Orange, pink and purple. These were Mallory's favorite colors because they were the colors of the sunset. I found out this morning that my friends Chris and Lee's 7 year old daughter Mallory died Sunday morning. She was waiting for a new set of lungs because of complications from cystic fibrosis. I knew the situation had been critical for the past few weeks, but when I checked up on their journal this morning and read the latest post titled "Memorial Service and Reception," it hit me like a ton of bricks, and I broke down and wept.

I didn't know Mallory too well, but I've known her parents for 15 years. Her dad Chris used to bring in a lot of different musical acts to the coffeehouses that my old church used to put on. That's how I got into listening to indie music, and as you can imagine, I feel that I owe a great debt to Chris for that alone.

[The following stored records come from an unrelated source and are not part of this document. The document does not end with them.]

(** * Accelerator-info: the repository-analysis notebook, embedded in Rocq

    The notebook [Accelerator_Info.ipynb] fetches a GitHub repository,
    asks a completion service a fixed catalogue of questions about it and
    tabulates the answers.  This file embeds the notebook's own functions

      - [analyze_github_repository]      (single-repository orchestrator)
      - [format_analysis_results]        (verbose formatter)
      - [analyze_multiple_repositories]  (batch orchestrator)
      - the [answers_df] cell            (boolean normalisation)

    as executable Rocq definitions and proves the properties the
    specification states about them.

    Conventions.  Python values are the inductive type [pyval]; a [dict]
    is an insertion-ordered association list with string keys (what
    [json.loads] produces).  Code that can raise returns an [outcome];
    code that also prints runs in the monad [py], which threads the lines
    written to standard output.  The two helper classes the notebook
    imports ([GitHubRepoAnalyzer], [AzureOpenAIAnalyzer]), [json.dumps] and
    the CSV writer are collaborators outside the notebook: they are the
    fields of the record [World]. *)

From Stdlib Require Import String Ascii List ZArith Bool Lia DecimalString.
From ExtLib Require Import Structures.Monad.
Import ListNotations.
Import MonadNotation.
Local Open Scope string_scope.
Local Open Scope monad_scope.
(** * Interruption handler: the decision function and the agent-state register

    A shallow embedding of [intelligent_interruption_handler.py]:
    the classes [AgentState] and [InterruptionHandler] with [__init__],
    [set_state], [is_speaking] and [should_interrupt]; [load_config]; and,
    of [IntelligentAgent], the methods that run without awaiting a
    collaborator, [_should_stop_speech] and [_handle_user_input].

    - A Python [str] is a sequence of Unicode code points: [list N].
    - A Python [set] of strings is a [gset str].
    - A method of the handler is a computation in a small monad that threads
      the handler object ([self]) and the records handed to the module's
      [logger], and that can raise. *)

From Stdlib Require Import NArith List Ascii String Bool Lia.
From stdpp Require Import base decidable countable list gmap.

Open Scope N_scope.
Open Scope list_scope.

(** ** Python strings *)

Module Str.

Definition char := N.
Definition str := list char.

(** A literal of the source, written as a Rocq string: every character of
    the literals used here is ASCII, so its byte is its code point. *)
Definition lit (s : string) : str :=
  List.map N_of_ascii (list_ascii_of_string s).

Arguments lit : simpl never.

(** Truth value of a [str]: the empty string is falsy. *)
Definition nonempty (s : str) : bool :=
  match s with [] => false | _ :: _ => true end.

(** [str.isspace] on one character, which is what [strip()] and [split()]
    without arguments test (CPython's [_PyUnicode_IsWhitespace]). *)
Definition isspace (c : char) : bool :=
  ((0x09 <=? c) && (c <=? 0x0D))
  || ((0x1C <=? c) && (c <=? 0x20))
  || (c =? 0x85) || (c =? 0xA0) || (c =? 0x1680)
  || ((0x2000 <=? c) && (c <=? 0x200A))
  || (c =? 0x2028) || (c =? 0x2029) || (c =? 0x202F)
  || (c =? 0x205F) || (c =? 0x3000).

Fixpoint lstrip (s : str) : str :=
  match s with
  | [] => []
  | c :: s' => if isspace c then lstrip s' else s
  end.

Definition rstrip (s : str) : str := rev (lstrip (rev s)).

(** [s.strip()] *)
Definition strip (s : str) : str := rstrip (lstrip s).

(** [s.split()]: the maximal runs of characters that are not whitespace, in
    order; [cur] is the run being read, last character first. *)
Fixpoint split_from (cur : str) (s : str) : list str :=
  match s with
  | [] => if nonempty cur then [rev cur] else []
  | c :: s' =>
      if isspace c
      then (if nonempty cur then rev cur :: split_from [] s'
            else split_from [] s')
      else split_from (c :: cur) s'
  end.

Definition split (s : str) : list str := split_from [] s.

Fixpoint startswith (s prefix : str) {struct prefix} : bool :=
  match prefix, s with
  | [], _ => true
  | _ :: _, [] => false
  | p :: prefix', c :: s' => (p =? c) && startswith s' prefix'
  end.
(** X14.  With [must_not_exist] false, a name that is returned is one the
    connector has just probed and found no table for. *)
Theorem temp_name_returned_was_found_free :
  forall (B : Backend) (dialect : SQLDialect) (base_name : option string)
         (session : option session_id) (st st' : state B) (name : string),
    get_random_temp_table_name dialect base_name session false st = (Ok name, st') ->
    exists st0, table_exists dialect name session st0 = (Ok false, st').
Proof.
  intros B dialect base session st st' name H.
  unfold get_random_temp_table_name in H.
  apply bind_ok_inv in H. destruct H as [schemas [st1 [_ H]]].
  apply bind_ok_inv in H. destruct H as [base1 [st2 [_ H]]].
  destruct base1 as [base1 |]; [| discriminate H].
  apply bind_ok_inv in H. destruct H as [base2 [st3 [_ H]]].
  apply bind_ok_inv in H. destruct H as [r [st4 [_ H]]].
  apply bind_ok_inv in H. destruct H as [[n rem] [st5 [Hr H]]].
  cbn [fst snd] in H. destruct rem as [| k]; [discriminate H |].
  inversion H; subst.
  eapply retry_temp_name_found_free. exact Hr.
Qed.

Lemma temp_name_returned_was_found_free_witness :
  get_random_temp_table_name POSTGRES (Some "public.parent_source_") None false
    (Toy.fresh (Toy.unreferenced Toy.parent_table) Toy.two_tables (fun n => n))
  = (Ok "parent_source_1",
     snd (get_random_temp_table_name POSTGRES (Some "public.parent_source_") None false
            (Toy.fresh (Toy.unreferenced Toy.parent_table) Toy.two_tables
                       (fun n => n)))) /\
  exists st0,
    table_exists POSTGRES "parent_source_1" None st0
    = (Ok false,
       snd (get_random_temp_table_name POSTGRES (Some "public.parent_source_") None false
              (Toy.fresh (Toy.unreferenced Toy.parent_table) Toy.two_tables
                         (fun n => n)))).
Proof.
  split; [reflexivity |].
  apply (@temp_name_returned_was_found_free
           (Toy.backend (Toy.unreferenced Toy.parent_table)) POSTGRES
           (Some "public.parent_source_") None
           (Toy.fresh (Toy.unreferenced Toy.parent_table) Toy.two_tables (fun n => n))).
  reflexivity.
Defined.

(* ===================================================================== *)
(** * The literal wrapper, without type information *)
(* ===================================================================== *)

(** X15.  Wrapping a string is idempotent: the text a string is wrapped to is
    left as it is when wrapped again.  (A string that already begins or
    ends with a single quote is not touched at all, and quotes inside a
    string are never escaped.) *)
Theorem wrap_literal_string_idempotent :
  forall (s s' : string),
    wrap_literal_untyped (VStr s) = Ok s' ->
    wrap_literal_untyped (VStr s') = Ok s'.
Proof.
  intros s s' H. unfold wrap_literal_untyped, wrap_literal in *. cbn in *.
  destruct (negb (startswith s "'") && negb (endswith s "'")) eqn:E.
  - inversion H; subst. clear H. cbn.
    replace (prefix "" (s ++ "'")) with true by (destruct (s ++ "'")%string; reflexivity).
    reflexivity.
  - inversion H; subst. rewrite E. reflexivity.
Qed.
(** ** The models of the library functions on known values *)

(** The test suite of RFC 1321, in part. *)
Example md5_test_vectors :
  md5_hexdigest [] = u "d41d8cd98f00b204e9800998ecf8427e"
  /\ md5_hexdigest (bytes_of_string "abc")
     = u "900150983cd24fb0d6963f7d28e17f72"
  /\ md5_hexdigest (bytes_of_string "message digest")
     = u "f96b697d7cb7938d525a2f31aaf161d0".
Proof. repeat split; vm_compute; reflexivity. Qed.

Example utf8_encode_examples :
  utf8_encode (u "a收益") = Some [97; 230; 148; 182; 231; 155; 138]%N
  /\ utf8_encode text_surrogate = None.
Proof. split; reflexivity. Qed.

Example re_examples :
  re_search (Seq (Plus re_d) (Lit (u "%"))) (u "up to 30% off") = true
  /\ re_search (Rep 11 re_d) (u "tel 1381234567") = false
  /\ re_search (Rep 11 re_d) (u "tel 13812345678") = true
  /\ re_findall 20 (Plus re_d) (Lit (u "%")) (u "5 66%%7% 8")
     = [u "66"; u "7"].
Proof. repeat split; vm_compute; reflexivity. Qed.

Example preprocess_example :
  _preprocess_text (u "  Hello   World!!  <加微信> ") = u "hello world!! 加微信".
Proof. vm_compute. reflexivity. Qed.

(** ** Comparisons on rationals *)

Lemma Qpos_bool_true x : Qpos_bool x = true <-> (0 < x)%Q.
Proof.
  unfold Qpos_bool. rewrite negb_true_iff, <- not_true_iff_false, Qle_bool_iff.
  split; [apply Qnot_le_lt | apply Qlt_not_le].
Qed.

Lemma Qgt_tenth_true x : Qgt_tenth x = true <-> (0.1 < x)%Q.
Proof.
  unfold Qgt_tenth. rewrite negb_true_iff, <- not_true_iff_false, Qle_bool_iff.
  split; [apply Qnot_le_lt | apply Qlt_not_le].
Qed.

Lemma fold_left_nonneg {A} (f : Q -> A -> Q) (l : list A) (q : Q) :
  (forall q a, (0 <= q)%Q -> (0 <= f q a)%Q) ->
  (0 <= q)%Q -> (0 <= fold_left f l q)%Q.
Proof.
  intros Hf. revert q. induction l as [|a l IH]; intros q Hq; simpl; auto.
Qed.

Lemma bump_nonneg (b : bool) (q c : Q) :
  (0 <= c)%Q -> (0 <= q)%Q -> (0 <= if b then q + c else q)%Q.
Proof. destruct b; lra. Qed.

(** ** The score that [_perform_detection] computes *)

Section Scoring.
Context {U : Unicode}.

Lemma category_contribution_nonneg text item :
  (0 <= category_contribution text item)%Q.
Proof.
  unfold category_contribution.
  destruct (0 <? _)%Z eqn:E; [|lra].
  apply Z.ltb_lt in E.
  apply Q.min_glb; [|lra].
  assert (0 <= inject_Z (_count_keyword_matches text item.2))%Q.
  { change 0%Q with (inject_Z 0). rewrite <- Zle_Qle. lia. }
  nra.
Qed.

Lemma keyword_total_nonneg text kdb : (0 <= keyword_total text kdb)%Q.
Proof.
  induction kdb as [|item kdb IH]; simpl; [lra|].
  pose proof (category_contribution_nonneg text item). lra.
Qed.

Lemma keyword_step_score text l item :
  (risk_score (keyword_step text l item)
   == risk_score l + category_contribution text item)%Q.
Proof.
  unfold keyword_step, category_contribution. destruct item as [c kws]; simpl.
  destruct (0 <? _)%Z; simpl; lra.
Qed.

(** The loop over the keyword table adds up the category contributions. *)
Lemma keyword_loop_score text kdb l :
  (risk_score (fold_left (keyword_step text) kdb l)
   == risk_score l + keyword_total text kdb)%Q.
Proof.
  revert l. induction kdb as [|item kdb IH]; intros l; simpl; [lra|].
  rewrite IH, keyword_step_score. lra.
Qed.

Lemma _detect_suspicious_numbers_nonneg text :
  (0 <= _detect_suspicious_numbers text)%Q.
Proof.
  unfold _detect_suspicious_numbers.
  apply Q.min_glb; [|lra].
  apply fold_left_nonneg.
  - intros q a Hq. apply bump_nonneg; lra.
  - destruct (re_search _ text); [|lra].
    apply fold_left_nonneg; [|lra].
    intros q a Hq. apply bump_nonneg; lra.
Qed.

Lemma gate_pos_id x : (0 <= x)%Q -> (gate (Qpos_bool x) x == x)%Q.
Proof.
  intros Hx. unfold gate. destruct (Qpos_bool x) eqn:E; [reflexivity|].
  apply not_true_iff_false in E. rewrite Qpos_bool_true in E.
  apply Qnot_lt_le in E. lra.
Qed.

(** The score, step by step as the code computes it, is the clamped gated
    sum. *)
Lemma perform_detection_score kdb text id :
  (score (_perform_detection kdb text id) == Qmin (gated_sum kdb text) 1)%Q.
Proof.
  unfold _perform_detection, gated_sum.
  pose proof (keyword_loop_score text kdb locals_init) as Hk.
  simpl risk_score at 2 in Hk.
  pose proof (gate_pos_id _ (_detect_suspicious_numbers_nonneg text)) as Hn.
  set (l := fold_left (keyword_step text) kdb locals_init) in *.
  set (kw := keyword_total text kdb) in *.
  assert (Hk' : (risk_score l == kw)%Q) by (rewrite Hk; lra).
  clearbody l kw. clear Hk.
  unfold gate in *.
  destruct (Qgt_tenth (_detect_language_patterns text)) eqn:Ep.
  - assert (Hrs : (risk_score l + _detect_language_patterns text
                   == kw + _detect_language_patterns text)%Q)
      by (rewrite Hk'; lra).
    rewrite Hrs.
    destruct (Qpos_bool (_detect_contact_info text) && Qpos_bool _) eqn:Ec;
      destruct (Qgt_tenth (_detect_urgency text)) eqn:Eu;
      destruct (Qpos_bool (_detect_suspicious_numbers text)) eqn:En;
      simpl; apply Q.min_compat; try reflexivity; rewrite ?Hk'; lra.
  - assert (Hrs : (risk_score l == kw + 0)%Q) by (rewrite Hk'; lra).
    rewrite Hrs.
    destruct (Qpos_bool (_detect_contact_info text) && Qpos_bool _) eqn:Ec;
      destruct (Qgt_tenth (_detect_urgency text)) eqn:Eu;
      destruct (Qpos_bool (_detect_suspicious_numbers text)) eqn:En;
      simpl; apply Q.min_compat; try reflexivity; rewrite ?Hk'; lra.
Qed.

Lemma perform_detection_level kdb text id :
  level (_perform_detection kdb text id)
  = level_of_score (score (_perform_detection kdb text id)).
Proof.
  unfold _perform_detection. destruct_gates; reflexivity.
Qed.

In reading Mallory's mom Lee's blog posts the past few months, I've been impressed at how strong the whole family has been through this ordeal. As a mom, I was particularly impressed with Lee's ability to write with optimism and hope while at the same time not hiding the seriousness of what they were experiencing. I know a lot of the grief I am feeling now is empathy for Lee, just because I'm a mom too.

A Cadence-sized snow angel

We woke up today to a fresh blanket of snow, deep enough to play in. There's something indescribably beautiful about waking up to snow, especially the first snow of the season that sticks around for more than a few hours. Cadence made her first snow angel today. This is a big step for a kid who refused to even step in the snow last winter.

The view while making a snow angel

I made a snow angel too, and as I lay in the soft, cold snow, flapping my arms and legs and looking up at the deep blue conciliatory sky, I thought of Mallory...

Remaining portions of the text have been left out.